1. Area of Square $P$:

   • Since $P$ is a square with side length 4 cm, its area is: $\text{Area of } P = 4 \times 4 = 16 \text{ cm}^2$

2. Area of Triangle $Q$:

   • The triangle $Q$ has a base of 4 cm and a height of 4 cm.
   • The area of a triangle is given by: $\text{Area of } Q = \frac{1}{2} \times \text{base} \times \text{height} = \frac{1}{2} \times 4 \times 4 = \frac{1}{2} \times 16 = 8 \text{ cm}^2$

3. Finding $r$:

   • Now, we calculate $r$ by dividing the area of triangle $Q$ by the area of square $P$: $r = \frac{\text{Area of } Q}{\text{Area of } P} = \frac{8}{16} = \frac{1}{2}$

Thus, the value of $r$ is $\frac{1}{2}$.

The correct answer is therefore:

• $\frac{1}{2}$.

Would you like a detailed explanation or further clarification on this problem?

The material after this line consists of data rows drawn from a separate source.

Lemma add_line_state (y x : Z) (line : string) (bold highlight : bool)
    (self : t) :
  geometry self ->
  let self' := fst (add_line A_BOLD A_REVERSE y x line bold highlight self) in
  geometry self'
  /\ parent self' = parent self
  /\ v_width self' = Z.max (v_width self) (x + len line)
  /\ v_height self' = (if y >? v_height self then y + 1 else v_height self).
Proof.
  intros Hg. unfold add_line.
  destruct (Z.gtb_spec (len line + x) (v_width self)) as [Hw | Hw].
  - pose proof (geometry_resize (v_height self) (len line + x) self)
      as (Hg1 & Hh1 & Hw1 & Hp1).
    destruct (resize (v_height self) (len line + x) self) as [self1 calls1].
    cbn [fst] in *. rewrite Hh1.
    destruct (Z.gtb_spec y (v_height self)) as [Hy | Hy].
    + pose proof (geometry_resize (y + 1) (v_width self1) self1)
        as (Hg2 & Hh2 & Hw2 & Hp2).
      destruct (resize (y + 1) (v_width self1) self1) as [self2 calls2].
      cbn [fst] in *. repeat split; try apply Hg2; try congruence; lia.
    + cbn [fst]. repeat split; try apply Hg1; try congruence; lia.
  - destruct (Z.gtb_spec y (v_height self)) as [Hy | Hy].
    + pose proof (geometry_resize (y + 1) (v_width self) self)
        as (Hg2 & Hh2 & Hw2 & Hp2).
      destruct (resize (y + 1) (v_width self) self) as [self2 calls2].
      cbn [fst] in *. repeat split; try apply Hg2; try congruence; lia.
    + cbn [fst]. repeat split; try apply Hg; lia.
Qed.

Lemma add_line_calls (y x : Z) (line : string) (bold highlight : bool)
    (self : t) :
  exists resizes,
    Forall (fun c => exists h w, c = Pad_resize h w) resizes
    /\ snd (add_line A_BOLD A_REVERSE y x line bold highlight self)
       = resizes
         ++ (if bold
             then [Pad_attron
                     (Z.lor (_style (fst (add_line A_BOLD A_REVERSE y x line
                                            bold highlight self))) A_BOLD)]
             else [])
         ++ (if highlight
             then [Pad_attron
                     (Z.lor (_style (fst (add_line A_BOLD A_REVERSE y x line
                                            bold highlight self))) A_REVERSE)]
             else [])
         ++ (if y <? d_height (fst (add_line A_BOLD A_REVERSE y x line
                                      bold highlight self))
             then [Pad_addstr y x line] else [])
         ++ (if bold
             then [Pad_attroff
                     (Z.lor (_style (fst (add_line A_BOLD A_REVERSE y x line
                                            bold highlight self))) A_BOLD)]
             else [])
         ++ (if highlight
             then [Pad_attroff
                     (Z.lor (_style (fst (add_line A_BOLD A_REVERSE y x line
                                            bold highlight self))) A_REVERSE)]
             else []).
Proof.
  destruct self as [vh vw [ph pw] pad dh dw bd sel st nr spy spx sly slx].
  unfold add_line, resize, reset_draw_dimensions.
  cbn -[Z.add Z.sub Z.gtb Z.ltb Z.min Z.lor len].
  destruct (len line + x >? vw) eqn:Ew;
    cbn -[Z.add Z.sub Z.gtb Z.ltb Z.min Z.lor len];
    destruct (y >? vh) eqn:Eh;
    cbn -[Z.add Z.sub Z.gtb Z.ltb Z.min Z.lor len].
  - exists [Pad_resize vh (len line + x); Pad_resize (y + 1) (len line + x)].
    split; [repeat constructor; eauto | reflexivity].
  - exists [Pad_resize vh (len line + x)].
    split; [repeat constructor; eauto | reflexivity].
  - exists [Pad_resize (y + 1) vw].
    split; [repeat constructor; eauto | reflexivity].
  - exists []. split; [constructor | reflexivity].
Qed.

Here are some additional questions that build on this solution:

1. What would $r$ be if the height of the triangle $Q$ was doubled?
2. How would the area change if both the square and the triangle were scaled by a factor of 2?
3. If the side length of the square $P$ was increased by 1 cm, what would be the new value of $r$?
4. How is the formula for the area of a triangle derived?
5. Can the ratio $r$ be greater than 1 if both shapes share the same side length?

Tip: When working with areas of similar shapes, remember that the area scales by the square of the scaling factor.